"Are you sure that's a word?"

“Supercalifragilisticexpialidocious Even though the sound of it is something quite atrocious! If you say it loud enough, you'll always sound precocious,”. We all know the words to this famous song, or we tell people we do, then mummer over every thing that's not the chorus. This fanticisacal song has been herd by children and adults alike, all over the country for almost three generations. In all of that time, sixty-four years to be exact, no one is able to say what exactly “Supercalifragilisticexpialidocious” mean.  To one person it may mean wonderment, to another it may mean just good. Words have a way of changing their meaning when switching from person to person. For every word that is used by one person, it is used by another. However no two people share the same experience or feelings. Therefore that word contains a whole new meaning for the second person than it did for the first.  

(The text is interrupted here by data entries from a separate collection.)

(** * Email ingestion and filtering engine of [email_filter_dashboard.py]

    A shallow embedding of the retrieval path ([fetch_emails], the worker,
    [_on_fetch_done], [fetch_real_emails], [decode_header],
    [extract_email_body], [parse_sender]), of the demo loader
    ([demo_data.load_demo_emails_between]) and of the filter
    ([apply_search_filter], [_build_search_cache]), followed by the
    properties of the specification that concern them.

    Conventions.  A Python [str] is a [string] whose characters are read as
    the code points 0..255.  A naive [datetime] is a day ordinal together
    with the microseconds elapsed since midnight.  A call that may raise
    returns an [Exc].  What the mail server and the [email]/[imaplib]
    libraries answer on a given message is part of the input. *)

From Stdlib Require Import ZArith List String Ascii Bool Arith Lia DecimalString.
From Stdlib Require Import Permutation Sorted.
Import ListNotations.
Local Open Scope string_scope.
Local Open Scope nat_scope.

(* ------------------------------------------------------------------ *)
(** ** Python strings *)

Module PyStr.

(** [str.lower] on the code points 0..255: A-Z, and the Latin-1 capitals
    U+00C0..U+00DE except the multiplication sign U+00D7. *)
Definition lower_char (c : ascii) : ascii :=
  let n := nat_of_ascii c in
  if ((65 <=? n) && (n <=? 90))
     || ((192 <=? n) && (n <=? 222) && negb (n =? 215))
  then ascii_of_nat (n + 32)
  else c.

Fixpoint lower (s : string) : string :=
  match s with
  | EmptyString => EmptyString
  | String c s' => String (lower_char c) (lower s')
  end.

(** [str.upper] on the same range; U+00B5, U+00DF and U+00FF have no
    one-character capital below 256 and are outside the model. *)
Definition upper_char (c : ascii) : ascii :=
  let n := nat_of_ascii c in
  if ((97 <=? n) && (n <=? 122))
     || ((224 <=? n) && (n <=? 254) && negb (n =? 247))
  then ascii_of_nat (n - 32)
  else c.

Fixpoint upper (s : string) : string :=
  match s with
  | EmptyString => EmptyString
  | String c s' => String (upper_char c) (upper s')
  end.

(** [str.isspace] for one code point below 256. *)
Definition isspace (c : ascii) : bool :=
  let n := nat_of_ascii c in
  ((9 <=? n) && (n <=? 13)) || ((28 <=? n) && (n <=? 32))
  || (n =? 133) || (n =? 160).

Fixpoint lstrip_by (p : ascii -> bool) (s : string) : string :=
  match s with
  | EmptyString => EmptyString
  | String c s' => if p c then lstrip_by p s' else s
  end.

Fixpoint rstrip_by (p : ascii -> bool) (s : string) : string :=
  match s with
  | EmptyString => EmptyString
  | String c s' =>
      match rstrip_by p s' with
      | EmptyString => if p c then EmptyString else String c EmptyString
      | r => String c r
      end
  end.

(** [s.strip()] *)
Definition strip (s : string) : string :=
  rstrip_by isspace (lstrip_by isspace s).

Fixpoint mem_char (c : ascii) (chars : string) : bool :=
  match chars with
  | EmptyString => false
  | String d chars' => Ascii.eqb c d || mem_char c chars'
  end.

(** [s.strip(chars)] *)
Definition strip_chars (chars s : string) : string :=
  rstrip_by (fun c => mem_char c chars)
            (lstrip_by (fun c => mem_char c chars) s).

(** [q in s] *)
Fixpoint contains (q s : string) : bool :=
  String.prefix q s
  || match s with
     | EmptyString => false
     | String _ s' => contains q s'
     end.

(** Truth value of a string: [if s:] *)
Definition truthy (s : string) : bool :=
  match s with EmptyString => false | _ => true end.

(** [s[:n]] *)
Fixpoint take (n : nat) (s : string) : string :=
  match n, s with
  | O, _ => EmptyString
  | _, EmptyString => EmptyString
  | S n', String c s' => String c (take n' s')
  end.

(** [c * n] *)
Fixpoint repeat (c : ascii) (n : nat) : string :=
  match n with
  | O => EmptyString
  | S n' => String c (repeat c n')
  end.

(** [''.join(chunks)] *)
Definition join (chunks : list string) : string :=
  fold_right String.append EmptyString chunks.

Definition count_char (c : ascii) (s : string) : nat :=
  List.length (List.filter (Ascii.eqb c) (list_ascii_of_string s)).

End PyStr.

(* ------------------------------------------------------------------ *)
(** ** Exceptions *)

(** The two classes the code tells apart: [imaplib.IMAP4.error] (with its
    subclasses [abort] and [readonly]) and every other [Exception].  The
    string is [str(e)]. *)
Inductive PyExc : Type :=
| IMAP4_error (msg : string)
| Exception (msg : string).

Definition str_of_exc (e : PyExc) : string :=
  match e with
  | IMAP4_error msg => msg
  | Exception msg => msg
  end.

Inductive Exc (A : Type) : Type :=
| Return (a : A)
| Raise (e : PyExc).

Arguments Return {A} a.
Arguments Raise {A} e.

(* ------------------------------------------------------------------ *)
(** ** Naive datetimes *)

Module PyDate.
Local Open Scope Z_scope.

(** [date.min.toordinal()] and [date.max.toordinal()] (9999-12-31). *)
Definition MINORDINAL : Z := 1.
Definition MAXORDINAL : Z := 3652059.
Definition DAY_MICROS : Z := 86400000000.

Record datetime : Type := mk_datetime {
  toordinal : Z;       (* day number, 0001-01-01 is 1 *)
  micro_of_day : Z     (* ((hour*60 + minute)*60 + second)*10^6 + microsecond *)
}.

Definition valid (d : datetime) : Prop :=
  MINORDINAL <= toordinal d <= MAXORDINAL /\ 0 <= micro_of_day d < DAY_MICROS.

(** [a < b], [a <= b], [a > b] on naive datetimes *)
Definition ltb (a b : datetime) : bool :=
  (toordinal a <? toordinal b)
  || ((toordinal a =? toordinal b) && (micro_of_day a <? micro_of_day b)).

Definition leb (a b : datetime) : bool := negb (ltb b a).
Definition gtb (a b : datetime) : bool := ltb b a.

Definition eqb (a b : datetime) : bool :=
  (toordinal a =? toordinal b) && (micro_of_day a =? micro_of_day b).

(** [d + timedelta(days=n)]; outside [date.min .. date.max] Python raises
    [OverflowError]. *)
Definition add_days (d : datetime) (n : Z) : Exc datetime :=
  let o := toordinal d + n in
  if (MINORDINAL <=? o) && (o <=? MAXORDINAL)
  then Return (mk_datetime o (micro_of_day d))
  else Raise (Exception "date value out of range").

(** [d.replace(hour=h, minute=m, second=s, microsecond=0)] *)
Definition replace_time (d : datetime) (h m s : Z) : datetime :=
  mk_datetime (toordinal d) (((h * 60 + m) * 60 + s) * 1000000).

(** A date at midnight, as [datetime.strptime(_, '%Y-%m-%d')] returns. *)
Definition midnight (o : Z) : datetime := mk_datetime o 0.

End PyDate.
Export PyDate(datetime, mk_datetime, toordinal, micro_of_day).

(* ------------------------------------------------------------------ *)
(** ** Library calls on values the program computes *)

(** The three library functions the program applies to strings and dates of
    its own making.  Their results depend on the interpreter's locale and
    version, so the program is modelled over any implementation. *)
Class PyLib : Type := {
  (** [datetime.strptime(s, '%Y-%m-%d')] *)
  strptime_Y_m_d : string -> Exc datetime;
  (** [d.strftime('%d-%b-%Y')] *)
  strftime_d_b_Y : datetime -> string;
  (** [email.utils.parseaddr(s)] *)
  parseaddr : string -> Exc (string * string)
}.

If you saw a girl  who was being loud and obnoxious and constantly causing drama what would you call her? Drama Queen? Or maybe needy? If you were from the Philadelphia area you would call this girl “Ratchet”. “I know what you are thinking. “Ratchet, isn’t that  some type of  wrench? Can that be an adjective to describe a person?” The answer to that question would be, yes. Philadelphians has adopted the word ratched to mean something totally different than it’s dictionary definition.

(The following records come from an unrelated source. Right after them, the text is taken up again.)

Fixpoint store_bytes (pos : Z) (data : list byte) (m : gmap Z byte) : gmap Z byte :=
  match data with
  | [] => m
  | b :: bs => <[pos := b]> (store_bytes (pos + 1) bs m)
  end.

Definition file_write (f : file) (pos : Z) (data : list byte) : file :=
  {| f_size := Z.max (f_size f) (pos + Z.of_nat (length data));
     f_data := store_bytes pos data (f_data f) |}.

Definition fs_open (path : string) (flags : list open_flag) (w : fs_world)
    : Z * fs_world :=
  match fs_files w !! path with
  | None => (-1, w)
  | Some _ =>
      match fresh_fd (fs_fds w) with
      | None => (-1, w)
      | Some fd =>
          let entry := {| of_path := path;
                          of_wronly := bool_decide (O_WRONLY ∈ flags);
                          of_pos := 0 |} in
          (fd, {| fs_files := fs_files w;
                  fs_fds := <[fd := entry]> (fs_fds w);
                  fs_stderr := fs_stderr w |})
      end
  end.

Definition fs_lseek (fd offset : Z) (wh : whence) (w : fs_world) : Z * fs_world :=
  match fs_fds w !! fd with
  | None => (-1, w)
  | Some entry =>
      if (0 <=? offset) && (offset <=? OFF_MAX) then
        let entry' := {| of_path := of_path entry;
                         of_wronly := of_wronly entry;
                         of_pos := offset |} in
        (offset, {| fs_files := fs_files w;
                    fs_fds := <[fd := entry']> (fs_fds w);
                    fs_stderr := fs_stderr w |})
      else (-1, w)
  end.

Definition fs_read (fd count : Z) (w : fs_world) : (Z * list byte) * fs_world :=
  match fs_fds w !! fd with
  | None => ((-1, []), w)
  | Some entry =>
      if of_wronly entry then ((-1, []), w)
      else
        match fs_files w !! of_path entry with
        | None => ((-1, []), w)
        | Some f =>
            let n := Z.max 0 (Z.min (Z.min count SSIZE_MAX)
                                    (f_size f - of_pos entry)) in
            let entry' := {| of_path := of_path entry;
                             of_wronly := of_wronly entry;
                             of_pos := of_pos entry + n |} in
            ((n, file_read f (of_pos entry) n),
             {| fs_files := fs_files w;
                fs_fds := <[fd := entry']> (fs_fds w);
                fs_stderr := fs_stderr w |})
        end
  end.

Definition fs_write (fd : Z) (data : list byte) (count : Z) (w : fs_world)
    : Z * fs_world :=
  match fs_fds w !! fd with
  | None => (-1, w)
  | Some entry =>
      if of_wronly entry then
        match fs_files w !! of_path entry with
        | None => (-1, w)
        | Some f =>
            let data' := take (Z.to_nat (Z.min count SSIZE_MAX)) data in
            let n := Z.of_nat (length data') in
            let entry' := {| of_path := of_path entry;
                             of_wronly := of_wronly entry;
                             of_pos := of_pos entry + n |} in
            (n, {| fs_files := <[of_path entry := file_write f (of_pos entry) data']>
                                 (fs_files w);
                   fs_fds := <[fd := entry']> (fs_fds w);
                   fs_stderr := fs_stderr w |})
        end
      else (-1, w)
  end.

Definition fs_close (fd : Z) (w : fs_world) : Z * fs_world :=
  match fs_fds w !! fd with
  | None => (-1, w)
  | Some _ =>
      (0, {| fs_files := fs_files w;
             fs_fds := delete fd (fs_fds w);
             fs_stderr := fs_stderr w |})
  end.

Definition fs_perror (msg : string) (w : fs_world) : unit * fs_world :=
  (tt, {| fs_files := fs_files w;
          fs_fds := fs_fds w;
          fs_stderr := fs_stderr w ++ [msg] |}).

Definition fs_handle (R : Type) (c : syscall R) : fs_world -> R * fs_world :=
  match c in syscall R return fs_world -> R * fs_world with
  | sys_open path flags => fs_open path flags
  | sys_lseek fd off wh => fs_lseek fd off wh
  | sys_read fd count => fs_read fd count
  | sys_write fd data count => fs_write fd data count
  | sys_close fd => fs_close fd
  | sys_perror msg => fs_perror msg
  end.

Definition file_store : OS := {| world := fs_world; handle := fs_handle |}.

(** A world with one device file and nothing open. *)
Definition single_device (path : string) (f : file) : fs_world :=
  {| fs_files := {[ path := f ]}; fs_fds := ∅; fs_stderr := [] |}.

(** The file of [size] bytes holding [data] at [pos] and zero elsewhere. *)
Definition file_with (size pos : Z) (data : list byte) : file :=
  {| f_size := size; f_data := store_bytes pos data ∅ |}.

(** ** The contracts of [read] and [write]

    The count [read] reports is an [ssize_t], and when it is not
    negative that many bytes were stored in the caller's buffer. *)
Definition read_contract (os : OS) : Prop :=
  forall fd count (w : world os),
    let answer := (handle os (sys_read fd count) w).1 in
    ssize_range answer.1
    ∧ (0 <= answer.1 -> length answer.2 = Z.to_nat answer.1).

(** The count [write] reports is an [ssize_t]. *)
Definition write_contract (os : OS) : Prop :=
  forall fd data count (w : world os),
    ssize_range (handle os (sys_write fd data count) w).1.

(** ** Fatal termination of a register operation

    [op], built on the raw transaction [raw], aborts on a count other
    than [size]: whenever [raw] returns such a count (an [ssize_t]),
    [op] ends in [exit(EXIT_FAILURE)] right after the raw transaction,
    with no further system call and nothing returned. *)
Definition aborts_on_mismatch (os : OS) (w : world os) {A B : Type}
    (raw : Prog A) (count : A -> Z) (size : Z) (op : Prog B) : Prop :=
  forall a : A,
    res_outcome (run os raw w) = Returned a ->
    ssize_range (count a) ->
    count a ≠ size ->
    run os op w =
      {| res_outcome := Exited EXIT_FAILURE;
         res_world := res_world (run os raw w);
         res_trace := res_trace (run os raw w) |}.

(** A trace whose one transaction is at [offset] and of [size] bytes:
    the seek, if the device could be opened, is to [offset], and the
    transfer, if the seek succeeded, asks for [size] bytes. *)
Definition transacts_at (tr : list event) (offset size : Z) : Prop :=
  seek_offsets tr = (if open_failed tr then [] else [offset])
  ∧ transfer_counts tr =
      (if open_failed tr || seek_failed tr then [] else [size]).

(** ** Further observations on traces *)

(** Path and flags of each [open] of a trace. *)
Definition opens (tr : list event) : list (string * list open_flag) :=
  omap (fun e => match e with
                 | EvOpen path flags _ => Some (path, flags)
                 | _ => None
                 end) tr.

(** Descriptors that [open] returned, failures apart. *)
Definition obtained_descriptors (tr : list event) : list Z :=
  omap (fun e => match e with
                 | EvOpen _ _ ret => if ret =? -1 then None else Some ret
                 | _ => None
                 end) tr.

(** Descriptors that [lseek], [read], [write] and [close] were called on. *)
Definition used_descriptors (tr : list event) : list Z :=
  omap (fun e => match e with
                 | EvLseek fd _ _ _ => Some fd
                 | EvRead fd _ _ _ => Some fd
                 | EvWrite fd _ _ _ => Some fd
                 | EvClose fd _ => Some fd
                 | _ => None
                 end) tr.

(** Bytes delivered by [read], per call. *)
Definition read_data (tr : list event) : list (list byte) :=
  omap (fun e => match e with EvRead _ _ _ data => Some data | _ => None end) tr.

(** ** Return of a register operation

    [op], built on the raw transaction [raw], returns on the count
    [size]: whenever [raw] returns that count and [result] is defined
    on what [raw] returned, [op] returns that result right after the
    raw transaction, with no further system call. *)
Definition returns_on_match (os : OS) (w : world os) {A B : Type}
    (raw : Prog A) (count : A -> Z) (size : Z) (result : A -> option B)
    (op : Prog B) : Prop :=
  forall (a : A) (b : B),
    res_outcome (run os raw w) = Returned a ->
    count a = size ->
    result a = Some b ->
    run os op w =
      {| res_outcome := Returned b;
         res_world := res_world (run os raw w);
         res_trace := res_trace (run os raw w) |}.

(** ** Direction of a transaction

    A trace that opens [device] once, read-only and synchronous, and
    submits nothing to [write]; and one that opens it once, write-only
    and synchronous, and takes nothing from [read]. *)
Definition reads_only (device : string) (tr : list event) : Prop :=
  opens tr = [(device, [O_RDONLY; O_SYNC; O_DSYNC])] ∧ written_data tr = [].

Definition writes_only (device : string) (tr : list event) : Prop :=
  opens tr = [(device, [O_WRONLY; O_SYNC; O_DSYNC])] ∧ read_data tr = [].

(** * Properties *)

(** ** Integer conversions and byte encodings *)

Lemma to_size_t_nonneg x : 0 <= x -> to_size_t x <= x.
Proof.
  intros H. unfold to_size_t. apply Z.mod_le; lia.
Qed.

Lemma to_size_t_small x : 0 <= x <= SIZE_MAX -> to_size_t x = x.
Proof.
  unfold to_size_t, SIZE_MAX. intros H. apply Z.mod_small. lia.
Qed.

Lemma to_size_t_neg x : SSIZE_MIN <= x < 0 -> to_size_t x = x + 2 ^ 64.
Proof.
  unfold to_size_t, SSIZE_MIN. intros H.
  symmetry. apply (Z.mod_unique_pos _ _ (-1)); lia.
Qed.

(** On a value of type [ssize_t], the comparison with a [size_t] that
    fits [ssize_t] is the comparison of the values. *)
Lemma to_size_t_eqb x n :
  ssize_range x -> 0 <= n <= SSIZE_MAX -> (to_size_t x =? n) = (x =? n).
Proof.
  unfold ssize_range, SSIZE_MAX. intros Hx Hn.
  destruct (Z_lt_le_dec x 0) as [Hneg | Hpos].
  - rewrite to_size_t_neg by lia. unfold SSIZE_MIN in Hx.
    destruct (Z.eqb_spec (x + 2 ^ 64) n), (Z.eqb_spec x n); lia.
  - rewrite to_size_t_small; [done | unfold SIZE_MAX; lia].
Qed.

(** A non-negative count below the request never compares equal to it. *)
Lemma short_count_mismatch n size :
  0 <= n < size -> negb (to_size_t n =? size) = true.
Proof.
  intros H. pose proof (to_size_t_nonneg n ltac:(lia)).
  destruct (Z.eqb_spec (to_size_t n) size); [lia | done].
Qed.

In  addition to giving new meaning to already existing words, we also have many different names for the same things. For example, the candy like tic tac looking things you put on cupcakes and ice cream. What are they called? Around the world they are known by many different names such as, sprinkles, jimmies, Nonpareils, and  Hundreds and thousands. One topping many names. Even places in the same county, use different names for the topping. So which one is the correct term? All of them. As long as a word can be identified as something for more than one person, it is infact a word. Even if it is not in the Merriam-Webster's dictionary.

We are taught from a young age that language is something set in stone. That if you can not find it in a dictionary, then it's not a word. Mother’s are always telling their children how to say things the right way. While teachers discourage the misspelling of words. We even do it to our friends, when the accidently say “Me and Sally went to the mall.” instead of “Sally and I went to the mall.” This is an example of something we have been taught to be right. But who is to say that something is right or wrong?

What does French, English, Spanish, Arabic, Korean, and Hebrew have in common, besides the fact that they are languages. Don’t know? Well let me enlighten you. They were all made up. Yup that’s right. That language everyone is so set on was made up by a bunch of guys sitting around making up words, like some kids sharing a secret language. So if they made it up, and made up languages are not considered a real language, then how do we know if what we consider English or Spanish are actual languages. We could have over a million languages if we took in account all of the languages we make up when we are young. But we do not. If we are allowed to make anything into a "real" language, then we lose the a common thing connecting millions of people.

When lose this commonality we start to break off into smaller groups with our own leaderships. As the number of independent groups grow, then the need of a government to unite the whole would become unnecessary. When the government becomes necessary , then  those in power will realize that they are in trouble. Systems that have been in place to keep those in order are now being rejected. So they are being rejected.

We make up words and invent new words for things because that is who we are. We are all unique, shouldn’t our words reflect our person. Yet when we share our words or pronunciation with the world they are rejected, because they are not considered real. We are restricted by the social norms instilled in our communities years ago.